More and more women today are seeking natural ways to cope with menopause, including through mindfulness techniques and Eastern practices such as meditation. Women of various races, ages, and socioeconomic status interviewed at length for this study explain their experiences, victories, and setbacks in their quests to overcome this natural but body- and brain-altering change.
Complementing findings from her research with wider outside research, author Deborah Merrill explains how popular culture depictions, race, class, and education all alter women's perceptions of the meaning of menopause, and how those perceptions can complicate, exacerbate, or alleviate physical and psychological symptoms. She details the "medical view" that views menopause as a problem to be solved, rather than as a natural event. And, through women's words and case studies, she details psychospiritual approaches many are adopting to cope, instead of seeking potentially harmful medicines. Readers will find new insights, wisdom, and potential solutions in the array of voices, experiences, and paths taken and presented in this book.

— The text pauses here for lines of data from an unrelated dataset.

(* ===== verification/BalanceSandbox.v ===== *)
(** * A deployment of the balance manager to run it in

    An executable environment for the programs of the balance manager: the rows of the
    store, the group each key is in upstream, Sub2API's accounts and a clock; used by the
    closed examples. *)

From S2P Require Import Prelude GoStd Float Model ModelHealth ModelFailover Requests MutationError FailoverPolicy FailoverController FailoverSandbox BalanceCalls GroupTransition GroupExecution GroupPolicies.

Record site := mkSite {
  ste_sources : list UpstreamSource;
  ste_rates : list KeyRate;              (* as last stored, for every source *)
  ste_groups : gmap string string;       (* the group of each key upstream *)
  ste_policies : list GroupFailoverPolicy;
  ste_rows : list GroupTierTransition;
  ste_settings : Settings;
  ste_snapshot : Snapshot;
  ste_accounts : list Account;
  ste_controls : gmap Z AccountControl;
  ste_locks : list CostLock;
  ste_freeze : bool;
  ste_refusal : option failure;          (* how the next write ends, after it was carried out *)
  ste_now : time;
  ste_writes : list (string * string);   (* the groups written *)
  ste_events : list string;
}.

Definition find_or {A} (p : A → bool) (l : list A) (what : string) : result failure A :=
  match List.find p l with Some a => Ok a | None => Err (NewFailure (what +:+ " not found")) end.

Definition key_of (groups : gmap string string) (rate : KeyRate) : KeyRate :=
  rate <| kr_GroupID := default (kr_GroupID rate) (groups !! kr_ExternalID rate) |>.

(** What a login reads upstream. *)
Definition reading (s : site) : UpstreamResult :=
  no_upstream_result <| ur_Balance := of_int 20 |> <| ur_KeyRates := key_of (ste_groups s) <$> ste_rates s |>
    <| ur_FetchedAt := ste_now s |>.

Definition close_row (id : Z) (status : string) (s : site) : site :=
  s <| ste_rows := (λ row, if (gt_ID row =? id)%Z then row <| gt_Status := status |> else row) <$> ste_rows s |>.

Definition keep_state (state : GroupFailoverState) (s : site) : site :=
  s <| ste_policies := (λ p, if (gp_SourceID p =? gs_SourceID state)%Z && bool_decide (gp_KeyID p = gs_KeyID state)
                             then p <| gp_State := state |> else p) <$> ste_policies s |>.

Definition insert_row (row : GroupTierTransition) (s : site) : GroupTierTransition * site :=
  let row := row <| gt_ID := Z.of_nat (S (length (ste_rows s))) |> <| gt_Status := GroupTransitionPending |> in
  (row, s <| ste_rows := ste_rows s ++ [row] |>).

Definition site_serve (R : Type) (s : site) (c : ManagerCall R) : R * site :=
  match c in ManagerCall R return R * site with
  | ListUpstreamSources => (Ok (ste_sources s), s)
  | GetUpstreamSource id => (find_or (λ source, us_ID source =? id)%Z (ste_sources s) "source", s)
  | CreateUpstreamSource source => (Ok source, s <| ste_sources := ste_sources s ++ [source] |>)
  | UpdateUpstreamSource _ | UpdateUpstreamSourceWithPolicyInvalidation _ _ | ResetUpstreamControl _
  | DeleteUpstreamSource _ | MarkUpstreamCredentialMigrationRequired _ | SaveUpstreamFailure _ _ _
  | SyncBalanceLocks _ _ _ | DeleteGroupFailoverPolicy _ _ | MarkGroupTierTransitionUncertain _ _ => (Ok tt, s)
  | SaveUpstreamSuccess source rates _ =>
      (Ok tt, s <| ste_rates := rates |>
                <| ste_sources := (λ o, if (us_ID o =? us_ID source)%Z then source else o) <$> ste_sources s |>)
  | SyncBalanceLocksChanged _ _ _ => (Ok [], s)
  | ListUpstreamKeyRates _ => (Ok (ste_rates s), s)
  | ListUpstreamGroups id => (Ok (flat_map us_Groups (ste_sources s)), s)
  | ListCostLocks => (Ok (ste_locks s), s)
  | SyncCostLocksChanged desired => (Ok (cl_AccountID <$> desired), s <| ste_locks := desired |>)
  | GetControl accountID => (match ste_controls s !! accountID with
                             | Some control => Ok control
                             | None => Err (NewFailure "control not found")
                             end, s)
  | GetSettings => (Ok (ste_settings s), s)
  | ListGroupFailoverPolicies _ => (Ok (ste_policies s), s)
  | GetGroupFailoverPolicy sourceID keyID =>
      (find_or (λ p, (gp_SourceID p =? sourceID)%Z && bool_decide (gp_KeyID p = keyID)) (ste_policies s) "policy", s)
  | SaveGroupFailoverPolicy policy => (Ok policy, s)
  | ConfirmGroupFailoverPolicy sourceID keyID _ _ =>
      (find_or (λ p, (gp_SourceID p =? sourceID)%Z && bool_decide (gp_KeyID p = keyID)) (ste_policies s) "policy", s)
  | SaveGroupFailoverState state => (Ok tt, keep_state state s)
  | GetGroupTierTransitionByKey key => (find_or (λ row, bool_decide (gt_IdempotencyKey row = key)) (ste_rows s) "transition", s)
  | ListGroupTierTransitions _ _ _ => (Ok (ste_rows s), s)
  | ListPendingGroupTierTransitions =>
      (Ok (List.filter (λ row, bool_decide (gt_Status row = GroupTransitionPending)) (ste_rows s)), s)
  | AssertNoPendingGroupTransition _ _ =>
      (if existsb (λ row, bool_decide (gt_Status row = GroupTransitionPending)) (ste_rows s)
       then Err (NewFailure "pending") else Ok tt, s)
  | BeginGroupTierTransition row => let '(row, s) := insert_row row s in (row, false, None, s)
  | SimulateGroupTierTransition id _ => (Ok tt, close_row id GroupTransitionSimulated s)
  | FailGroupTierTransition id _ _ => (Ok tt, close_row id GroupTransitionFailed s)
  | CompleteGroupTierTransition id state _ => (Ok tt, keep_state state (close_row id GroupTransitionApplied s))
  | GetFailoverEvidenceWatermarks => (Ok (mkFailoverEvidenceWatermarks 40 70), s)
  | HasAutomaticGroupTransitionInPoolSince _ _ => (Ok false, s)
  | CountCompletedGroupTierTransitions _ _ _ => (Ok 0%Z, s)
  | AddEvent event => (Ok tt, s <| ste_events := ste_events s ++ [ev_Type event] |>)
  | Fetch _ _ _ => (Ok (reading s), s)
  | SwitchGroup _ _ _ keyID groupID =>
      let s := s <| ste_groups := <[keyID := groupID]> (ste_groups s) |> <| ste_writes := ste_writes s ++ [(keyID, groupID)] |> in
      (match ste_refusal s with Some err => Err err | None => Ok (reading s) end, s)
  | Invalidate _ _ _ => (tt, s)
  | BoxEncrypt plaintext => (Ok ("nonce", plaintext), s)
  | BoxDecrypt _ ciphertext => (Ok ciphertext, s)
  | LockRun | UnlockRun | LockRoute | UnlockRoute | EndSourceRun _ | ForgetManualRun _ | ReleaseGroup _ _ | LeaveMutation
  | Trigger | RequestAccountsFrom _ _ | RequestAccounts _ => (tt, s)
  | StartSourceRun _ | ClaimManualRun _ _ => (true, s)
  | AcquireGroup _ _ | EnterMutation => (Ok tt, s)
  | GetFreezeState => (Ok (mkFreezeState false (ste_freeze s) "" "" "" None zero_time), s)
  | ListAccounts => (Ok (ste_accounts s), s)
  | GetSnapshot => (ste_snapshot s, s)
  | RangePools keys => (keys, s)
  | RangeAccounts keys => (keys, s)
  | Now => (ste_now s, s <| ste_now := (ste_now s + 1)%Z |>)
  end.
Definition running : environment ManagerCall site := mkEnvironment site site_serve.

(** Addresses of the form scheme://host, and one account for every payload. *)
#[export] Instance plain_urls : UrlParser := λ s,
  if String.prefix "https://" s then Some ("https", String.substring 8 (String.length s - 8) s, "") else None.
#[export] Instance plain_codecs : Codecs :=
  {| encode_credentials := cr_Password; decode_credentials := λ payload, Some (mkUpstreamCredentials "password" "" "" "admin" payload);
     float_g := λ _, "0" |}.

Definition the_manager : Manager := mkManager (10 * minute)%Z true true true SourcedAccounts false.

(** The monitor of the account checks every minute. *)
Definition watched_binding : ResolvedBinding :=
  the_binding <| rb_Monitor := Some (mkMonitor 5 "watch" "openai" "https://relay.example" "m" true 60 None "" 0 None [] [] false) |>.

Definition the_site : site := {|
  ste_sources := [the_source <| us_CredentialCiphertext := "secret" |>]; ste_rates := us_KeyRates the_source;
  ste_groups := {["k1" := "g1"]}; ste_policies := [the_policy]; ste_rows := []; ste_settings := the_settings;
  ste_snapshot := no_snapshot <| sn_Bindings := [watched_binding] |>; ste_accounts := []; ste_controls := ∅;
  ste_locks := []; ste_freeze := false; ste_refusal := None; ste_now := noon; ste_writes := []; ste_events := [] |}.

(** A failover of the key to its emergency group. *)
Definition the_request : GroupTierTransitionRequest :=
  no_transition_request <| tr_SourceID := 3%Z |> <| tr_KeyID := " k1" |> <| tr_TargetTier := "Emergency" |>
    <| tr_IdempotencyKey := "move-1" |> <| tr_Actor := "system:failover" |> <| tr_Reason := "outage" |>.

(** * Surprises of group failover

    Runs that end where the design does not want them. A manual transition to the tier the
    key is in clears the boundaries of the evidence of the move before, and puts its status
    back: the validation can then neither succeed nor time out, and the failover controller
    leaves the key alone. *)

(** The key was moved to its main group two seconds ago, and evidence is awaited. *)
Definition awaiting_state : GroupFailoverState :=
  the_state <| gs_ValidationStatus := GroupValidationAwaitingEvidence |> <| gs_SwitchVerifiedAt := Some (noon - 2 * second)%Z |>
    <| gs_ValidationNotBefore := Some (noon + 3 * second)%Z |> <| gs_EvidenceDeadline := Some (noon + 598 * second)%Z |>.
Definition awaiting_site : site :=
  the_site <| ste_policies := [the_policy <| gp_State := awaiting_state |>] |>.
Definition stay_request : GroupTierTransitionRequest :=
  the_request <| tr_TargetTier := "main" |> <| tr_Manual := true |>.
Definition after_noop : list GroupFailoverPolicy :=
  ste_policies (run running (TransitionGroupTier (H:=plain_tables) the_manager stay_request) awaiting_site).2.

Example noop_strands_validation :
  (λ p, (gs_ValidationStatus (gp_State p), gs_SwitchVerifiedAt (gp_State p), gs_EvidenceDeadline (gp_State p))) <$> after_noop
    = [(GroupValidationAwaitingEvidence, None, None)]
  ∧ let M := plain_tables in
    let d := the_deployment <| dp_policies := after_noop |> in
    let after := (run deployed (ProcessFailoverEvidence (NewController 0 true false)) d).2 in
    let later := (run deployed (RunOnce (NewController 0 true false) {["默认调度池" := noon - 600 * second]}%Z) d).2 in
    dp_policies after = dp_policies d ∧ dp_asked later = [].
Proof. split; [vm_compute; reflexivity|]. cbv zeta. split; vm_compute; reflexivity. Qed.

(** A freeze does not last: the next comparison of the groups lifts it, without anybody
    having saved or confirmed the policy, as soon as the key is in a known group. *)
Definition frozen_state : GroupFailoverState :=
  the_state <| gs_Frozen := true |> <| gs_FreezeReason := "自动切换次数达到安全上限" |> <| gs_ObservedGroupID := "g1" |>.
Definition after_refresh : list GroupFailoverPolicy :=
  ste_policies (run running (ReconcileGroupFailoverStates (H:=plain_tables))
    (the_site <| ste_policies := [the_policy <| gp_State := frozen_state |>] |>)).2.

Example freeze_is_lifted_by_refresh : (λ p, gs_Frozen (gp_State p)) <$> after_refresh = [false].
Proof. vm_compute. reflexivity. Qed.
(* ===== verification/EngineControl.v ===== *)
(** * How a decision moves an account's control

    [internal/reconcile/engine.go]: the health lock and the stage of the load, which the
    adaptive mode moves by the decision of the third policy. Recovery goes through
    twenty-five, fifty and eighty percent, each held for a time. *)

From S2P Require Import Prelude GoStd Float Model ModelHealth ModelFailover HealthV3 AccountTypes JsonRecords Requests Effects EngineCalls.

Definition canUseLaggingV3Recovery (binding : ResolvedBinding) (decision : HealthDecision)
    (decisionCheckedAt monitorCheckedAt now : time) : bool :=
  match rb_Monitor binding with
  | None => false
  | Some monitor =>
      if negb (bool_decide (mon_PrimaryStatus monitor = StatusOperational))
         || negb (bool_decide (ms_Phase (rb_MonitorState binding) = PhaseHealthy)) then false else
      let required := maxInt 1 (rb_RecoveryThreshold binding) in
      if (hd_RecoverySuccessStreak decision <? required)%Z || (ms_HealthyStreak (rb_MonitorState binding) <? required)%Z then false else
      let lag := sub_time monitorCheckedAt decisionCheckedAt in
      let age := sub_time now decisionCheckedAt in
      (0 <? lag)%Z && (lag <=? maxLaggingV3RecoveryAge)%Z && (0 <=? age)%Z && (age <=? maxLaggingV3RecoveryAge)%Z
  end.

(** A stage with its step, and when it began. *)
Definition set_stage (stage : string) (step : Z) (started : option time) (control : AccountControl) : AccountControl :=
  control <| ct_LoadStage := stage |> <| ct_RecoveryStep := step |> <| ct_RecoveryStartedAt := started |>.

(** What one recovery stage needs: the load suggested to stay and to move on, the stage to
    fall back to, how many holds it lasts, and what follows it. *)
Definition base_hold (settings : Settings) : duration :=
  let baseHold := wrap64 (st_HealthTrialMinutes settings * minute) in
  if (baseHold <? minute)%Z then (5 * minute)%Z else baseHold.

Definition advance_stage (stay move : Z) (fallback : string) (hold : duration) (next : AccountControl → AccountControl)
    (decision : HealthDecision) (now started : time) (allowRegression : bool) (control : AccountControl) : AccountControl :=
  if (hd_SuggestedLoadPercent decision <? stay)%Z then
    if allowRegression then set_stage fallback 0 None control else control
  else if (move <=? hd_SuggestedLoadPercent decision)%Z && (hold <=? sub_time now started)%Z then next control
  else control.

- Includes interviews with women of various races, socioeconomic statuses, and ages
- Addresses the social meaning of menopause and portrayals in popular culture
- Discusses how some women are turning to lifestyle and diet changes, as well as Eastern practices such as yoga, meditation, and mindfulness to cope with menopause
- Includes appendices of meditations, dialogues, and resources
- Author Info
In this book, Deborah Merrill investigates and explores the meaning of menopause in the lives of real women. Drawing on stories of women who have recently transitioned through menopause, and in scientific studies, the author discovers that the women in her study revisit relational traumas, emotional difficulties and disappointments as they move through the physical and mental symptoms. Exploring both the social and the individual constructions of meaning, as well as the relational implications of menopause, Dr. Merrill shows conclusively that practices of mindfulness and loving-kindness, when they are regularly used, permit women to work effectively with their limitations, suffering, and pain during this major life transition. If you have wondered how/why mindfulness might help women with the natural stresses of aging, this book is for you.